Enabling Prioritization Through Orchestration
The beauty of risk-based AppSec lies in its ability to drive smart decisions—but that only works when insights are shared, structured, and operationalized across teams.
Orchestration allows organizations to:
- Unify data from various tools (e.g., SAST, DAST, container scanners, third-party assessments) into a single view.
- Normalize and contextualize findings based on application type, user access, production exposure, and other real-world factors.
- Trigger actions (such as ticket creation, policy gating, or remediation guidance) that align with a team’s workflows and risk thresholds.
By prioritizing issues and actions based on risk—not just scan results—teams reduce the noise and focus on closing gaps that actually matter.

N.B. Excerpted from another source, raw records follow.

(* ===== verification/JtagUart.v ===== *)
(** * The JTAG UART driver
    (packages/devs/serial/sopc/altera_avalon_jtag_uart, altera_avalon_jtag_uart.c)

    As for the UART ([Uart]), the registers are a class with the bits of the
    vendor's header, and a state is one channel. *)

From S2P Require Import Prelude.
From S2P Require Import Serial.

Class JtagRegs (D : Type) := {
  IORD_DATA : D -> Z * D;
  IOWR_DATA : Z -> D -> D;
  IORD_CONTROL : D -> Z * D;
  IOWR_CONTROL : Z -> D -> D;
  DELAY_US : Z -> D -> D;
  RVALID_MSK : Z;
  DATA_MSK : Z;
  DATA_OFST : Z;
  RAVAIL_MSK : Z;
  RAVAIL_OFST : Z;
  WSPACE_MSK : Z;
  WSPACE_OFST : Z;
  WE_MSK : Z;
  RE_MSK : Z;
  WI_MSK : Z;
  RI_MSK : Z;
}.

Definition ENOERR : Z := 0.

(** Of eCos, and of the configuration: whether the serial layer has flow control
    by hardware, and whether the name of a device is that of the debug or console channel. *)
Class JtagConfig := {
  KEY_RX_THROTTLE : Z;
  CYG_ISR_CALL_DSR : Z;
  EINVAL : Z;
  EPERM : Z;
  flow_control_hw : bool;
  is_debug_dev : list Z -> bool;
  is_console_dev : list Z -> bool;
}.

Record chan (D U : Type) := mkChan {
  hw : D;
  layer : U;
  out_len : Z;  (* the size of the output buffer *)
  irq : Z;
  calls : list call
}.

Arguments mkChan {D U}.
Arguments hw {D U}.
Arguments layer {D U}.
Arguments out_len {D U}.
Arguments irq {D U}.
Arguments calls {D U}.

Definition set_hw {D U} (v : D) (s : chan D U) : chan D U :=
  mkChan v (layer s) (out_len s) (irq s) (calls s).

Definition set_layer {D U} (v : U) (s : chan D U) : chan D U :=
  mkChan (hw s) v (out_len s) (irq s) (calls s).

Definition set_calls {D U} (v : list call) (s : chan D U) : chan D U :=
  mkChan (hw s) (layer s) (out_len s) (irq s) v.

(** A field of a register. *)
Definition field (mask ofst v : Z) : Z := Z.shiftr (Z.land v mask) ofst.

Section Driver.
Context {D U : Type} {regs : JtagRegs D} {upper : SerialLayer U} {cfg : JtagConfig}.

Definition iord (f : D -> Z * D) : M (chan D U) Z := fun s =>
  let '(v, d) := f (hw s) in Ret (v, set_hw d s).

Definition iowr (f : D -> D) : M (chan D U) unit := modify (fun s => set_hw (f (hw s)) s).

Definition emit (c : call) : M (chan D U) unit := modify (fun s => set_calls (calls s ++ [c]) s).

(** The bits of the control register that are changed by reading and writing it. *)
Definition control_set (m : Z) : M (chan D U) unit :=
  control ← iord IORD_CONTROL; iowr (IOWR_CONTROL (Z.lor control m)).

Definition control_clear (m : Z) : M (chan D U) unit :=
  control ← iord IORD_CONTROL; iowr (IOWR_CONTROL (Z.land control (u32 (Z.lnot m)))).

Definition altera_avalon_jtag_uart_putc (c : Z) : M (chan D U) bool :=
  control ← iord IORD_CONTROL;
  if ctrue (Z.land control WSPACE_MSK) then iowr (IOWR_DATA c);; mret true
  else mret false.

Fixpoint altera_avalon_jtag_uart_getc (fuel : nat) : M (chan D U) Z :=
  match fuel with
  | O => no_fuel
  | S k =>
      data ← iord IORD_DATA;
      if Z.land data RVALID_MSK =? 0 then altera_avalon_jtag_uart_getc k
      else mret (u8 (field DATA_MSK DATA_OFST data))
  end.

Definition altera_avalon_jtag_uart_start_xmit : M (chan D U) unit := control_set WE_MSK.

Definition altera_avalon_jtag_uart_stop_xmit : M (chan D U) unit := control_clear WE_MSK.

(** [xbuf] is the first byte of the argument. *)
Definition altera_avalon_jtag_uart_set_config (key xbuf len : Z) : M (chan D U) Z :=
  if key =? KEY_RX_THROTTLE then
    if negb (len =? 4) then mret (- EINVAL)
    else if xbuf =? 1 then control_clear RE_MSK;; mret ENOERR
    else if xbuf =? 0 then control_set RE_MSK;; mret ENOERR
    else mret (- EINVAL)
  else mret (- EINVAL).

Fixpoint callback {A} (p : prog U A) : M (chan D U) A :=
  match p with
  | Done u a => modify (set_layer u);; mret a
  | Putc c k => b ← altera_avalon_jtag_uart_putc c; callback (k b)
  | StopXmit k => altera_avalon_jtag_uart_stop_xmit;; callback k
  | Throttle on k => r ← altera_avalon_jtag_uart_set_config KEY_RX_THROTTLE on 4; callback (k r)
  end.

Definition call_layer {A} (f : U -> prog U A) : M (chan D U) A :=
  u ← gets layer; callback (f u).

Definition altera_avalon_jtag_uart_ISR (vector : Z) : M (chan D U) Z :=
  emit (IntMask vector);; mret CYG_ISR_CALL_DSR.

Fixpoint write_fifo (cs : list Z) : M (chan D U) unit :=
  match cs with
  | [] => mret tt
  | c :: rest => iowr (IOWR_DATA c);; write_fifo rest
  end.

(** [n] more characters, each passed up. *)
Fixpoint pass_up (n : nat) : M (chan D U) unit :=
  match n with
  | O => mret tt
  | S k =>
      data ← iord IORD_DATA;
      call_layer (rcv_char (u8 (field DATA_MSK DATA_OFST data)));;
      pass_up k
  end.

(** [n] more characters, stored in the space of the layer. *)
Fixpoint store_up (n : nat) : M (chan D U) (list Z) :=
  match n with
  | O => mret []
  | S k => data ← iord IORD_DATA; r ← store_up k; mret (u8 data :: r)
  end.

(** The write interrupt: the reply of the layer is not looked at. *)
Definition dsr_write (control : Z) : M (chan D U) unit :=
  r ← call_layer (data_xmt_req (field WSPACE_MSK WSPACE_OFST control));
  match r with
  | None => undef
  | Some cs =>
      write_fifo cs;;
      call_layer (data_xmt_done (Z.of_nat (length cs)))
  end.

Definition dsr_read : M (chan D U) unit :=
  data ← iord IORD_DATA;
  call_layer (rcv_char (u8 (field DATA_MSK DATA_OFST data)));;
  let chars_avail := field RAVAIL_MSK RAVAIL_OFST data in
  when (ctrue chars_avail)
    (if flow_control_hw then
       r ← call_layer (data_rcv_req chars_avail);
       let '(ok, chars_avail) := (r : bool * Z) in
       stored ← (if ok then store_up (Z.to_nat chars_avail) else mret []);
       call_layer (data_rcv_done chars_avail stored)
     else pass_up (Z.to_nat chars_avail)).

Definition altera_avalon_jtag_uart_DSR (vector : Z) : M (chan D U) unit :=
  control ← iord IORD_CONTROL;
  when (ctrue (Z.land control WI_MSK)) (dsr_write control);;
  when (ctrue (Z.land control RI_MSK)) dsr_read;;
  emit (IntUnmask vector).

Definition altera_avalon_jtag_uart_init : M (chan D U) bool :=
  modify (fun s => set_layer (serial_init (layer s)) s);;
  s ← get;
  when (negb (out_len s =? 0)) (emit (IntCreate (irq s));; emit IntAttach);;
  mret true.

(** [name] is the name of the entry. *)
Definition altera_avalon_jtag_uart_lookup (name : list Z) : M (chan D U) Z :=
  if negb (is_debug_dev name) && negb (is_console_dev name) then
    modify (fun s => set_layer (serial_init (layer s)) s);;
    iowr (IOWR_CONTROL RE_MSK);;
    s ← get;
    emit (IntUnmask (irq s));;
    mret ENOERR
  else mret (- EPERM).

End Driver.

Sprint-Level Playbook for Security Champions
Security champions are essential to making AppSec real at the team level. Here’s a simple sprint-by-sprint playbook they can follow to ensure secure-by-design practices:
Sprint Planning
- Review current risk posture for owned applications.
- Identify open risks or vulnerabilities that must be addressed this sprint.
- Help translate security objectives into sprint-ready user stories or tasks.
Sprint Execution
- Facilitate real-time guidance on secure coding practices.
- Coordinate with developers to ensure remediation efforts stay on track.
- Validate that new features follow security guidelines and policies.
Sprint Review
- Highlight resolved vulnerabilities or closed risk gaps.
- Share insights or patterns noticed during development that could impact security posture.
- Reinforce wins and advocate for continued secure-by-design focus.
Sprint Retrospective
- Discuss what went well and what could improve in the AppSec process.
- Refine security criteria or definitions of done based on team feedback.
- Identify areas for better tool integration or process improvement.
Shifting from Secure Eventually to Secure by Design
Security doesn’t have to be a blocker—or an afterthought. By embedding risk-based AppSec into every sprint, teams not only ship code faster but also with greater confidence. It’s about shifting left and shifting smart.
When risk becomes part of the conversation early and often, security evolves from a compliance burden to a true business enabler. And that’s what secure by design is all about: building better software, together, from the very first sprint.